BEGIN Supplied data

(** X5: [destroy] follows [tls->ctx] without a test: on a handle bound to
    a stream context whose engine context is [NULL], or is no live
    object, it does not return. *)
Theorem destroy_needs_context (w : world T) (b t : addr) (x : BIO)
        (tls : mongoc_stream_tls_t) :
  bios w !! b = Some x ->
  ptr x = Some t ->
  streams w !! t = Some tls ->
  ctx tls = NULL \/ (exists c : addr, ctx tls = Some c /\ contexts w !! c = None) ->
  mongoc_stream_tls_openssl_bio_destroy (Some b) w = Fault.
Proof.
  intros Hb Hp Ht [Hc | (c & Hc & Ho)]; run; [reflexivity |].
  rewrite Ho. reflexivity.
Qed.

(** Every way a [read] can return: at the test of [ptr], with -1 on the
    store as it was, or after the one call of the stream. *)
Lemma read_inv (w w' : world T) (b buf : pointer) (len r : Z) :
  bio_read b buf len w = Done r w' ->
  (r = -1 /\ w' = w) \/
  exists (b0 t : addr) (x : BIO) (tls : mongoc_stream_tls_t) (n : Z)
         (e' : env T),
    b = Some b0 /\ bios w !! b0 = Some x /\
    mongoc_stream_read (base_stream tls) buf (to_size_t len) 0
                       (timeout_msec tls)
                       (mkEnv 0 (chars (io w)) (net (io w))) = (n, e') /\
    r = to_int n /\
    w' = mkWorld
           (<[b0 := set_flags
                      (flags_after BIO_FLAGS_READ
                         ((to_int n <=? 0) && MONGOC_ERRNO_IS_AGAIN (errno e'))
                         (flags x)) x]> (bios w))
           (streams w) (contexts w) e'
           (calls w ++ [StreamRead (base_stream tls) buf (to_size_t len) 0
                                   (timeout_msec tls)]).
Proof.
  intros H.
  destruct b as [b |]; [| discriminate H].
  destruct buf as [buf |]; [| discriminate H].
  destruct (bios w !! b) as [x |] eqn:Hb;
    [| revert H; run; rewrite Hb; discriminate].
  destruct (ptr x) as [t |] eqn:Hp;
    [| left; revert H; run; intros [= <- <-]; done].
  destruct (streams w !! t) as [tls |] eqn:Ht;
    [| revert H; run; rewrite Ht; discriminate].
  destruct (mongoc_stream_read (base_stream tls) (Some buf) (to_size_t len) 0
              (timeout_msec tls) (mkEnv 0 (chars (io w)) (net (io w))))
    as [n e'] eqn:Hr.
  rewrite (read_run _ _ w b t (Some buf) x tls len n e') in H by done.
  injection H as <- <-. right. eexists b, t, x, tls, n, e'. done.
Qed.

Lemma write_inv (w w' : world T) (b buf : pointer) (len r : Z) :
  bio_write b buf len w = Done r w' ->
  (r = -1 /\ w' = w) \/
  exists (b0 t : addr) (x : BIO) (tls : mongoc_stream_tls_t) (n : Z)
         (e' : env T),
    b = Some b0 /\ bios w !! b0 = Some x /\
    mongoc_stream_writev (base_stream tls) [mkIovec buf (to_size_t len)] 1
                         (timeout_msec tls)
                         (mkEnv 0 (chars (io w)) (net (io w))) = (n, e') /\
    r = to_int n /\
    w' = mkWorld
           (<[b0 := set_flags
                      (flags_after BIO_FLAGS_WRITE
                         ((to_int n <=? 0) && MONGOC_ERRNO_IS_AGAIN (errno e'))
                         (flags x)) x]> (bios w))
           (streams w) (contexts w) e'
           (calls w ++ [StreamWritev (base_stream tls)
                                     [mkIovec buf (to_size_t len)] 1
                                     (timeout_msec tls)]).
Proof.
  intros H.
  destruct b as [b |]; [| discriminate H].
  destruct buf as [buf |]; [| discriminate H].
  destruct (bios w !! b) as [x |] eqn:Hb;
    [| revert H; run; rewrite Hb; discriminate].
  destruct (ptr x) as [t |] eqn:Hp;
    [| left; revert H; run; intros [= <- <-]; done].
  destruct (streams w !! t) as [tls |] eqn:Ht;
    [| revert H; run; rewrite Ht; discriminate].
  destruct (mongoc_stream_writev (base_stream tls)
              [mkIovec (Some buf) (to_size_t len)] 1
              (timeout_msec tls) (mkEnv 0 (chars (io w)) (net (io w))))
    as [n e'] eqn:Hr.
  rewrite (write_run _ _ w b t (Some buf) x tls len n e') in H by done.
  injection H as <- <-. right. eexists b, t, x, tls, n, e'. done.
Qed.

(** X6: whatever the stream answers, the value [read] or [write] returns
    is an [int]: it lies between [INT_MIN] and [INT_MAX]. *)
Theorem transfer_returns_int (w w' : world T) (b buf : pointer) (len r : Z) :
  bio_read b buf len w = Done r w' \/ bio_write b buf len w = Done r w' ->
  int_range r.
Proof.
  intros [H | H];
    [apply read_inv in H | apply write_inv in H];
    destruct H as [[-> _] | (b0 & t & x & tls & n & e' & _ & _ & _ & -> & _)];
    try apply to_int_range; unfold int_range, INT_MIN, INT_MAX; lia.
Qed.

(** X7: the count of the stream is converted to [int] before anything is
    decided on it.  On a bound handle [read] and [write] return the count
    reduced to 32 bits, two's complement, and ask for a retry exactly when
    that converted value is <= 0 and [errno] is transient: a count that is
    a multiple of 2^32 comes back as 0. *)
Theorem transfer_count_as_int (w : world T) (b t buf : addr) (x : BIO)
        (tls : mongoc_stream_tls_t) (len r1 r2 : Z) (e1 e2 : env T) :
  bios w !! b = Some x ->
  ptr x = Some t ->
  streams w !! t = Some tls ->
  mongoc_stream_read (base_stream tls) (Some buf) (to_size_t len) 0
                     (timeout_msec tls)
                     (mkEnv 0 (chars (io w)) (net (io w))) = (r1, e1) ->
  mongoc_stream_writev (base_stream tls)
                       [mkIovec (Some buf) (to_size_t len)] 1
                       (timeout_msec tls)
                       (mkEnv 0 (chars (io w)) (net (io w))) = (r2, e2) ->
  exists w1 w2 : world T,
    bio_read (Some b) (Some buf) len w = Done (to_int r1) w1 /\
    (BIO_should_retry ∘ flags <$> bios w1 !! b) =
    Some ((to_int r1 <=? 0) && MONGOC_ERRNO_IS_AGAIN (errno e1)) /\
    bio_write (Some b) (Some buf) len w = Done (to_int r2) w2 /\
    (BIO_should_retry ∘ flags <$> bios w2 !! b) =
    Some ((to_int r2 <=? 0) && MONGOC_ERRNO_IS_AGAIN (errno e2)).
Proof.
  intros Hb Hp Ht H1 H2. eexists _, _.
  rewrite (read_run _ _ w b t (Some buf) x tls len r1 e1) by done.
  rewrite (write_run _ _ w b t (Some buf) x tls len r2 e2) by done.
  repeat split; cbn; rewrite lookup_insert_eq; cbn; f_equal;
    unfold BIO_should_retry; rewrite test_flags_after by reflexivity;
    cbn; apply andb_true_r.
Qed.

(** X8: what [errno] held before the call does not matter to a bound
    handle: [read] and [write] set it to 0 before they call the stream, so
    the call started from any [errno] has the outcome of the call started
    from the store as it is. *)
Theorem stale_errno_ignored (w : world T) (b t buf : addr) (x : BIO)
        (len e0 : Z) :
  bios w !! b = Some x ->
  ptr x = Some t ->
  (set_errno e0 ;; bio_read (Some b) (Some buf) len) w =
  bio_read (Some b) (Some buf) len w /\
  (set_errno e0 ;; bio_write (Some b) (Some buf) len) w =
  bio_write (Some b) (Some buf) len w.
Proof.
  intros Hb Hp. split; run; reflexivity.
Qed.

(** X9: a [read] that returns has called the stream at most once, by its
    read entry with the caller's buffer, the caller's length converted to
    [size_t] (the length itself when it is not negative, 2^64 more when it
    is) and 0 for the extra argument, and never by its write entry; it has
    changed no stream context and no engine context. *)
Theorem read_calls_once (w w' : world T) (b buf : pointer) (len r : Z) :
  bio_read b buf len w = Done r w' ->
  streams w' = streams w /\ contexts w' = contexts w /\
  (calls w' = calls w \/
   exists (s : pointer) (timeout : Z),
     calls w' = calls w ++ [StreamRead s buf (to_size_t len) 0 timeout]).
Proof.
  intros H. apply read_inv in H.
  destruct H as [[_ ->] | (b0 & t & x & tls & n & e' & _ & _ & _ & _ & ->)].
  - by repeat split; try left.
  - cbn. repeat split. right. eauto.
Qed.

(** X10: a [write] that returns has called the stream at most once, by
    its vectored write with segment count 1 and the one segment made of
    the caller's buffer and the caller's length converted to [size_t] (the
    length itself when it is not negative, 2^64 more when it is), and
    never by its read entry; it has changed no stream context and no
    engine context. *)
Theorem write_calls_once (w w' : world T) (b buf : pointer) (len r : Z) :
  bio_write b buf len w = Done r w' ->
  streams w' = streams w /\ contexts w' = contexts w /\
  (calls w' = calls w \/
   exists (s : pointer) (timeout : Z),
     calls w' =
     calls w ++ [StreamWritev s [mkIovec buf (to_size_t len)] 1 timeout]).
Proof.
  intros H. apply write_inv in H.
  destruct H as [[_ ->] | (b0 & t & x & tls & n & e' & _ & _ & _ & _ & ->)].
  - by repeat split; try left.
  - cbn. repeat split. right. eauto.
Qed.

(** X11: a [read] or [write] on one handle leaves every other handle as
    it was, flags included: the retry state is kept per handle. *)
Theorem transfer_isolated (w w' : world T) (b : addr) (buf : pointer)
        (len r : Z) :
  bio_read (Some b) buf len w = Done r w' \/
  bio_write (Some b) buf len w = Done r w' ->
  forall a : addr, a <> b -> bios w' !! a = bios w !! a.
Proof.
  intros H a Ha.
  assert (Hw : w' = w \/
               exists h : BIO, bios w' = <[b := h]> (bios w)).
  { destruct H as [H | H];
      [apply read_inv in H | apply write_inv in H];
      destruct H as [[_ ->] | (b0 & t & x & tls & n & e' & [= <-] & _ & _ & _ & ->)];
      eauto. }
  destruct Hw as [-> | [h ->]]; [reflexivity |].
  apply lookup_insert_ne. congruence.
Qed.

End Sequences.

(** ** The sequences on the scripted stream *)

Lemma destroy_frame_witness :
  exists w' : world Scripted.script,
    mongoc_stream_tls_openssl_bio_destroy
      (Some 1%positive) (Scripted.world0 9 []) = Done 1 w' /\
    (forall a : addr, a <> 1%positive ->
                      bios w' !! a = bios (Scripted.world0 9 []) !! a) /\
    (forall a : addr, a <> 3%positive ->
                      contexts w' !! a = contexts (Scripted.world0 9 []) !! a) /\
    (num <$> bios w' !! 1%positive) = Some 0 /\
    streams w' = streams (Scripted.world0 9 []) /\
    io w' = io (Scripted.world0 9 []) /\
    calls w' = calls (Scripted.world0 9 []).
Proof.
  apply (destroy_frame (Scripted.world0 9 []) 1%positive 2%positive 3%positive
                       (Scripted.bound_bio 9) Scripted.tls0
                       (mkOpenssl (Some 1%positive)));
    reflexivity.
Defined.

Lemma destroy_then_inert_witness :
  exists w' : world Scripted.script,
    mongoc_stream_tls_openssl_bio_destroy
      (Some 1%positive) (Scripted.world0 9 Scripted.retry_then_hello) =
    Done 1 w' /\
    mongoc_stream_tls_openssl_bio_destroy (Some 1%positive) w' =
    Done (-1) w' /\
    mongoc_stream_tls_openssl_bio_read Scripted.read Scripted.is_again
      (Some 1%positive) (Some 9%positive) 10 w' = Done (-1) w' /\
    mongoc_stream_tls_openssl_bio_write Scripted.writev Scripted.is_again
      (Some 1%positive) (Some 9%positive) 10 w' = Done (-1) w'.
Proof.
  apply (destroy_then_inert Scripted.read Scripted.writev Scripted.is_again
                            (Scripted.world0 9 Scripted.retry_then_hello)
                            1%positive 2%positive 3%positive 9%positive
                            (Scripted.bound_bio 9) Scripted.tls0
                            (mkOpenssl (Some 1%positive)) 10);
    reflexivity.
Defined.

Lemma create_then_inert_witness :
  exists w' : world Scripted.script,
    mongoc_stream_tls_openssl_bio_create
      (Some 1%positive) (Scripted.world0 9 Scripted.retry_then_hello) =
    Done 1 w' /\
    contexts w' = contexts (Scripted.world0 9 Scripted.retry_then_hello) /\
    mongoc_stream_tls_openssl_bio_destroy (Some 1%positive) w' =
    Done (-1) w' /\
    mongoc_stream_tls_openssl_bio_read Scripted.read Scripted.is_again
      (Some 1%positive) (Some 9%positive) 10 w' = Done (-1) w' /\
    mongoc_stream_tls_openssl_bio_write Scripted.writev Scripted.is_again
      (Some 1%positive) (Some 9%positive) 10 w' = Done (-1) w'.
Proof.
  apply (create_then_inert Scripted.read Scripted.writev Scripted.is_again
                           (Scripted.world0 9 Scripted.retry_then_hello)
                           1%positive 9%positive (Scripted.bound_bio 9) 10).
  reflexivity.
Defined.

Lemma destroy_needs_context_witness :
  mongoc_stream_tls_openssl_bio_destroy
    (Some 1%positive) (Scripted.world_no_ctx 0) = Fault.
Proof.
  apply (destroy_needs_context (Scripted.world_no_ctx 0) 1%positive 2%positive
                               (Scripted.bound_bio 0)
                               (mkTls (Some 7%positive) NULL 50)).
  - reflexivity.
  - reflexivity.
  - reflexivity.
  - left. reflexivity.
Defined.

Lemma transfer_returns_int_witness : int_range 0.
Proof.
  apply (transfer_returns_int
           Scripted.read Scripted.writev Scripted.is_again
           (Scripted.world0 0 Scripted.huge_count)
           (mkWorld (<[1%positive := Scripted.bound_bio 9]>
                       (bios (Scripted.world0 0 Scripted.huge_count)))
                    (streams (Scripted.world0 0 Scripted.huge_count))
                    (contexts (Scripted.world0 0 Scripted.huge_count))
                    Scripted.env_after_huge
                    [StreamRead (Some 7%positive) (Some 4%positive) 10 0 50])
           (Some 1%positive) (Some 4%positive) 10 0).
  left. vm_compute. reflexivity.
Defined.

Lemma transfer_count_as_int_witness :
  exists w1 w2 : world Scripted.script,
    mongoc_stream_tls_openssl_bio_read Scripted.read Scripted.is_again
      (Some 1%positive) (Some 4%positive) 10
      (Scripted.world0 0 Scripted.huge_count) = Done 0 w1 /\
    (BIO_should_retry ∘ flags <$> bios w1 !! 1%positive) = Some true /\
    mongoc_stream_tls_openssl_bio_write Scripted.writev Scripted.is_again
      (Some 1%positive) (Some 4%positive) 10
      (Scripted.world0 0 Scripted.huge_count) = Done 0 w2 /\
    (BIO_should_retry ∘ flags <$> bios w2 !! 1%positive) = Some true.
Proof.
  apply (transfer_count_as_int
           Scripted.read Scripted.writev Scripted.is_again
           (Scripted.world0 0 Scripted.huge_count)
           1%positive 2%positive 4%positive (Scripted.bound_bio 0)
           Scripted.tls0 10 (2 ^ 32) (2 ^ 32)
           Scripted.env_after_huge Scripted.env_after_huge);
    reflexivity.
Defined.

END Supplied data

_Description of the task_
Filter the listing above so that only lines holding the word "from" remain, and report those lines.

_Answer space_
    the call started from any [errno] has the outcome of the call started
    from the store as it is. *)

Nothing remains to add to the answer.